=== Supplied records ===

(* ===== verification/Directory.v ===== *)
(** Directories (fs/inode.c): the correctness of [inode_dirlookup], over the
    reading of files and the inode cache (Inode.v).  The walk along a path is in
    Namei.v. *)
From S2P Require Import Prelude Bitops KList Kernel ThreadInfo ReadyQueue Sched WaitQueue Mutex CString FsState Blkio Coherence Inode DiskLayout InodeLock.

Implicit Types (s : kst fsst) (bs : list Z) (v : inode).

(** ** Directories on disk *)

(** The entry number [k] of a directory: an inode number and a name. *)
Definition dirent_at (im : mem) v (k : Z) (e : Z * list Z) : Prop :=
  0 <= e.1 < 2 ^ 32 /\ nonzero e.2 /\ exists pad, (length e.2 + 1 + length pad = 60)%nat /\
    forall i, 0 <= i < 64 -> file_byte im v (64 * k + i) = (le_encode 4 e.1 ++ cstr e.2 pad) !! Z.to_nat i.

Record directory (im : mem) v (ents : list (Z * list Z)) : Prop := {
  dir_mode : i_mode v = FS_IMODE_DIR;
  dir_size : i_size v = 64 * Z.of_nat (length ents);
  dir_blocks : direct_file im v 0 (i_size v);
  dir_ents : forall k e, ents !! k = Some e -> dirent_at im v (Z.of_nat k) e }.

(** The entry [inode_dirlookup] looks for: in use, and with a name the wanted
    one is a beginning of. *)
Definition matches (name : list Z) (e : Z * list Z) : bool := negb (e.1 =? 0) && bool_decide (take 60 name `prefix_of` e.2).
Fixpoint dir_find (name : list Z) (off : Z) (ents : list (Z * list Z)) : option (Z * Z) :=
  match ents with
  | [] => None
  | e :: ents => if matches name e then Some (e.1, off) else dir_find name (off + 64) ents
  end.

Lemma list_eq_64 (l l' : list Z) (f : Z -> option Z) : length l = 64%nat -> length l' = 64%nat ->
  (forall i, 0 <= i < 64 -> l !! Z.to_nat i = f i) -> (forall i, 0 <= i < 64 -> f i = l' !! Z.to_nat i) -> l = l'.
Proof.
  intros Hl Hl' H1 H2. apply list_eq. intros i. destruct (decide (i < 64)%nat) as [Hi|Hi].
  - rewrite <-(Nat2Z.id i). by rewrite H1, H2 by lia.
  - by rewrite !lookup_ge_None_2 by lia.
Qed.

Lemma read_dirent_ok fuel dev d s bs dp v ents k e :
  disk_ok dev d s bs -> inodes (ext s) !! dp = Some v -> i_dev v = dev -> directory (image (ext s)) v ents -> ents !! k = Some e ->
  exists s' bs' pad, read_dirent fuel dp (64 * Z.of_nat k) s = Ret (DDirent e.1 (cstr e.2 pad)) s' /\ disk_ok dev d s' bs' /\ cache_step s bs s' bs'.
Proof.
  intros HO Hv Hdev [Hmode Hsize Hblocks Hents] Hk. destruct (Hents k e Hk) as (Hino & Hname & pad & Hlen & Hbytes).
  assert (k < length ents)%nat as Hkl by (by eapply lookup_lt_Some). assert (i_size v <= 6144) as Hmax by (destruct Hblocks as [Hf _]; exact Hf).
  destruct (inode_read_ok fuel dev d s bs dp v (64 * Z.of_nat k) 64) as (s' & bs' & l & E & Hl & HL & HO' & HS);
    [done|done|done|by rewrite Hmode|done|lia|lia|lia|].
  rewrite Z.min_l in E, Hl, HL by lia. change (Z.to_nat 64) with 64%nat in Hl.
  assert (l = le_encode 4 e.1 ++ cstr e.2 pad) as ->.
  { apply (list_eq_64 _ _ (fun i => file_byte (image (ext s)) v (64 * Z.of_nat k + i))); [done| |exact HL|exact Hbytes].
    unfold cstr. rewrite length_app, le_encode_length, length_app. cbn [length]. lia. }
  exists s', bs', pad. split_and!; [|done|done]. unfold read_dirent. change D_DIRENT_SIZE with 64. mred. rewrite E. mred. cbn [fst snd Z.eqb Pos.eqb]. mred.
  unfold d_dirent_of. rewrite <-(app_nil_l (le_encode 4 e.1 ++ _)). rewrite (get_u32_app [] e.1 _ 0) by done. cbn [mbind option_bind app].
  assert (bytes_at (le_encode 4 e.1 ++ cstr e.2 pad) 4 60 = Some (cstr e.2 pad)) as ->.
  { rewrite <-(app_nil_r (cstr e.2 pad)) at 1. apply bytes_at_app; [by rewrite le_encode_length|]. unfold cstr. rewrite length_app. cbn [length]. lia. }
  cbn [mbind option_bind]. unfold u32. by rewrite wrap_small by lia.
Qed.

Lemma cache_step_directory s bs s' bs' dp v ents : cache_step s bs s' bs' -> inodes (ext s) !! dp = Some v -> directory (image (ext s)) v ents ->
  inodes (ext s') !! dp = Some v /\ directory (image (ext s')) v ents.
Proof. intros HS. destruct (cache_step_inodes _ _ _ _ HS) as [-> ->]. done. Qed.

Lemma matches_strncmp cs rest e pad : nonzero cs -> nonzero e.2 -> e.1 <> 0 ->
  exists r, strncmp (cstr cs rest) (cstr e.2 pad) FNAME_MAX = Some r /\ (r =? 0) = matches cs e.
Proof.
  intros Hc He Hz. destruct (strncmp_loop_spec cs e.2 rest pad FNAME_MAX Hc He) as (r & E & Hr); [unfold FNAME_MAX; lia|].
  exists r. split; [exact E|]. unfold matches. rewrite (proj2 (Z.eqb_neq _ _) Hz). cbn [negb andb]. apply eq_true_iff_eq.
  rewrite Z.eqb_eq, bool_decide_eq_true. exact Hr.
Qed.

Lemma dirlookup_loop_ok fuel dev d dp v ents cs rest : i_dev v = dev -> nonzero cs -> forall todo rounds s bs k,
  disk_ok dev d s bs -> inodes (ext s) !! dp = Some v -> directory (image (ext s)) v ents ->
  drop k ents = todo -> (k <= length ents)%nat -> (length todo < rounds)%nat ->
  exists s' bs', disk_ok dev d s' bs' /\ cache_step s bs s' bs' /\
    dirlookup_loop fuel rounds dp (cstr cs rest) (64 * Z.of_nat k) s =
      match dir_find cs (64 * Z.of_nat k) todo with
      | None => Ret (NULL, 0) s'
      | Some (ino, off) => (ip ← inode_get fuel dev ino; mret (ip, off)) s'
      end.
Proof.
  intros Hdev Hcs todo. induction todo as [|e todo IH]; intros rounds s bs k HO Hv HD Htodo Hk Hr.
  all: pose proof HD as [_ Hsize [Hmax _] Hents]; destruct rounds as [|rounds]; [cbn in Hr; lia|]; cbn [dirlookup_loop dir_find].
  all: unfold FS_IADDR_DIRECT_NR, BSIZE in Hmax.
  { exists s, bs. split_and!; [done|apply cache_step_refl|]. mred. rewrite (inode_ld_eq _ _ v) by done. mred.
    assert (length (drop k ents) = 0%nat) as Hl by (by rewrite Htodo). rewrite length_drop in Hl.
    unfold u64. rewrite wrap_small by lia. by rewrite (proj2 (Z.leb_le _ _)) by lia. }
  assert (ents !! k = Some e) as He by (rewrite <-(Nat.add_0_r k), <-lookup_drop, Htodo; done).
  assert (k < length ents)%nat as Hkl by (by eapply lookup_lt_Some).
  assert (drop (S k) ents = todo) as Hnext by (rewrite <-Nat.add_1_r, <-drop_drop, Htodo; done).
  destruct (read_dirent_ok fuel dev d s bs dp v ents k e HO Hv Hdev HD He) as (s1 & bs1 & pad & E1 & HO1 & HS1).
  destruct (cache_step_directory _ _ _ _ _ _ _ HS1 Hv HD) as [Hv1 HD1].
  destruct (Hents k e He) as (Hino & Hname & _).
  destruct (IH rounds s1 bs1 (S k)) as (s2 & bs2 & HO2 & HS2 & E2); [done|done|done|done|lia|cbn in Hr; lia|].
  replace (64 * Z.of_nat (S k)) with (64 * Z.of_nat k + 64) in E2 by lia.
  rewrite (bind_ret _ _ _ _ _ (inode_ld_eq _ _ _ Hv)). unfold u64. rewrite wrap_small by lia. rewrite (proj2 (Z.leb_gt _ _)) by lia.
  rewrite (bind_ret _ _ _ _ _ E1). change D_DIRENT_SIZE with 64. cbn [d_ino d_name].
  destruct (Z.eqb_spec e.1 0) as [E0|Hz].
  - assert (matches cs e = false) as -> by (unfold matches; by rewrite E0). exists s2, bs2. split_and!; [done|by eapply cache_step_trans|exact E2].
  - destruct (matches_strncmp cs rest e pad Hcs Hname Hz) as (r & Er & Hm). rewrite Er. unfold deref.
    rewrite (bind_ret _ _ s1 r s1) by done. rewrite Hm. destruct (matches cs e).
    + exists s1, bs1. split_and!; [done|done|]. rewrite (bind_ret _ _ _ _ _ (inode_ld_eq _ _ _ Hv1)). by rewrite Hdev.
    + exists s2, bs2. split_and!; [done|by eapply cache_step_trans|exact E2].
Qed.

Lemma icache_ok_step s bs s' bs' : cache_step s bs s' bs' -> icache_ok s -> icache_ok s'.
Proof.
  intros HS [H1 H2 H3]. destruct (cache_step_inodes _ _ _ _ HS) as [Ei _].
  assert (forall dev n ip, caches s' dev n ip = caches s dev n ip) as Hc by (intros; unfold caches; by rewrite Ei).
  split.
  - intros ip. rewrite Ei. apply H1.
  - intros ip w. rewrite Ei. apply H2.
  - intros dev n ip ip'. rewrite !Hc. apply H3.
Qed.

===

Output should match, line for line, the stretch of the material above from the line holding "(forall i, 0 <= i < 64 -> l" through the line holding "Lemma read_dirent_ok fuel".

Answer area:
  (forall i, 0 <= i < 64 -> l !! Z.to_nat i = f i) -> (forall i, 0 <= i < 64 -> f i = l' !! Z.to_nat i) -> l = l'.
Proof.
  intros Hl Hl' H1 H2. apply list_eq. intros i. destruct (decide (i < 64)%nat) as [Hi|Hi].
  - rewrite <-(Nat2Z.id i). by rewrite H1, H2 by lia.
  - by rewrite !lookup_ge_None_2 by lia.
Qed.

Lemma read_dirent_ok fuel dev d s bs dp v ents k e :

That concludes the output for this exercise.